I want to calculate an "Auto" VIF for variables, one vs the others. For example in the iris dataset, I want Sepal.Width to act as target value and the others as explanatory variables.
First I remove the Species
column, so only the variables stay. Then I want to loop over each variable and test it again the others. Finally I want the VIF resulto to be stored in a list.
This is what I have tried:
library(car)
library(dplyr)
library(tidyr)
iris_clean <- iris %>%
select(-Species)
col_names <- colnames(iris)
i <- 1
for(col in col_names) {
regr <- lm(col ~ ., data=iris_clean)
list[i] <- vif(regr)
i <- i 1
}
For some reason I get an error:
Error in model.frame.default(formula = col ~ ., data = iris_clean, drop.unused.levels = TRUE) :
variable lengths differ (found for 'Sepal.Length')
Which I don't understand because the variables have the same length. Please, any help will be greatly appreciated.
CodePudding user response:
You can try this -
library(car)
library(dplyr)
library(tidyr)
iris_clean <- iris %>% select(-Species)
col_names <- colnames(iris_clean)
result <- vector('list', length(col_names))

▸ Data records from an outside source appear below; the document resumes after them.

(** The wind line of every report: direction on three digits, speed on
    two, then nothing when the gust exceeds the speed by 10 kt or less, and
    "GG" with the gust on two digits when it exceeds it by more. *)
Lemma wind_line_format (d : gmap string pyval) (s : string) :
  metar_string d = Ok s ->
  exists wdir sp sps g diff line1 below,
    wdir_of d = Ok wdir
    /\ d !! "wind_speed_kt" = Some sp /\ py_str sp = Ok sps
    /\ d !! "wind_gust_kt" = Some g /\ py_sub g sp = Ok diff
    /\ ((py_gt diff 10 = Ok false
         /\ s = line1 +:+ nl
                +:+ (zfill (str_int wdir) 3 +:+ zfill sps 2 +:+ "KT ")
                +:+ nl +:+ below)
        \/ (py_gt diff 10 = Ok true
            /\ exists gs,
                 py_str g = Ok gs
                 /\ s = line1 +:+ nl
                        +:+ (zfill (str_int wdir) 3 +:+ zfill sps 2
                             +:+ "GG" +:+ zfill gs 2 +:+ "KT ")
                        +:+ nl +:+ below)).
Proof.
  intros [dt wdir wspd gust clouds vis dry dew qnh rwy station
            _ Hwdir (sp & sps & Hsp & Hsps & ->) Hgust _ _ _ _ _ _ _ ->]
           %metar_string_formatted.
  destruct (gust_of_Ok d gust Hgust)
    as (g & sp' & diff & Hg & Hsp' & Hdiff & Hcases).
  assert (sp' = sp) as -> by congruence.
  rewrite report_text_lines.
  destruct Hcases as [[Hsmall ->]|(Hbig & gs & Hgs & ->)].
  - exists wdir, sp, sps, g, diff. do 2 eexists.
    do 5 (split; [eassumption|]).
    left. split; [done|]. reflexivity.
  - exists wdir, sp, sps, g, diff. do 2 eexists.
    do 5 (split; [eassumption|]).
    right. split; [done|]. exists gs. split; [done|]. reflexivity.
Qed.

(** C3: the gust is reported when it exceeds the speed by more than 10 kt
    (a difference of 10 is left out, of 11 is reported), but the wind line
    then carries the letter G twice: with a speed of 10 kt and a gust of
    21 kt it reads "14010GG21KT", not "14010G21KT". *)
Theorem gust_letter_is_doubled :
  metar_string (with_gust 21)
  = Ok ("EKHK METAR 161250Z " +:+ nl +:+ "14010GG21KT " +:+ nl
        +:+ "9999 SCT000 Q1008 6/4 " +:+ nl +:+ " R10 HW07 XW←06" +:+ nl)
  /\ gust_of (with_gust 21) = Ok "G21"
  /\ metar_string (with_gust 20)
     = Ok ("EKHK METAR 161250Z " +:+ nl +:+ "14010KT " +:+ nl
           +:+ "9999 SCT000 Q1008 6/4 " +:+ nl +:+ " R10 HW07 XW←06" +:+ nl)
  /\ gust_of (with_gust 20) = Ok "".
Proof. by vm_compute. Qed.

(** ** Cloud cover code *)

Lemma cloud_code_int (n : Z) :
  cloud_code (VInt n)
  = Ok (if n <=? 0 then "NCD" else if n <=? 10 then "SKC"
        else if n <=? 25 then "FEW" else if n <=? 50 then "SCT"
        else if n <=? 90 then "BKN" else "OVC").
Proof.
  unfold cloud_code. rewrite !py_le_int. cbn [bind].
  by repeat case_match.
Qed.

for(i in seq_along(col_names)) {
regr <- lm(paste0(col_names[i], '~ .'), data=iris_clean)
result[[i]] <- vif(regr)
}
result
#[[1]]
# Sepal.Width Petal.Length Petal.Width
# 1.270815 15.097572 14.234335
#[[2]]
#Sepal.Length Petal.Length Petal.Width
# 4.278282 19.426391 14.089441
#[[3]]
#Sepal.Length Sepal.Width Petal.Width
# 3.415733 1.305515 3.889961
#[[4]]
#Sepal.Length Sepal.Width Petal.Length
# 6.256954 1.839639 7.557780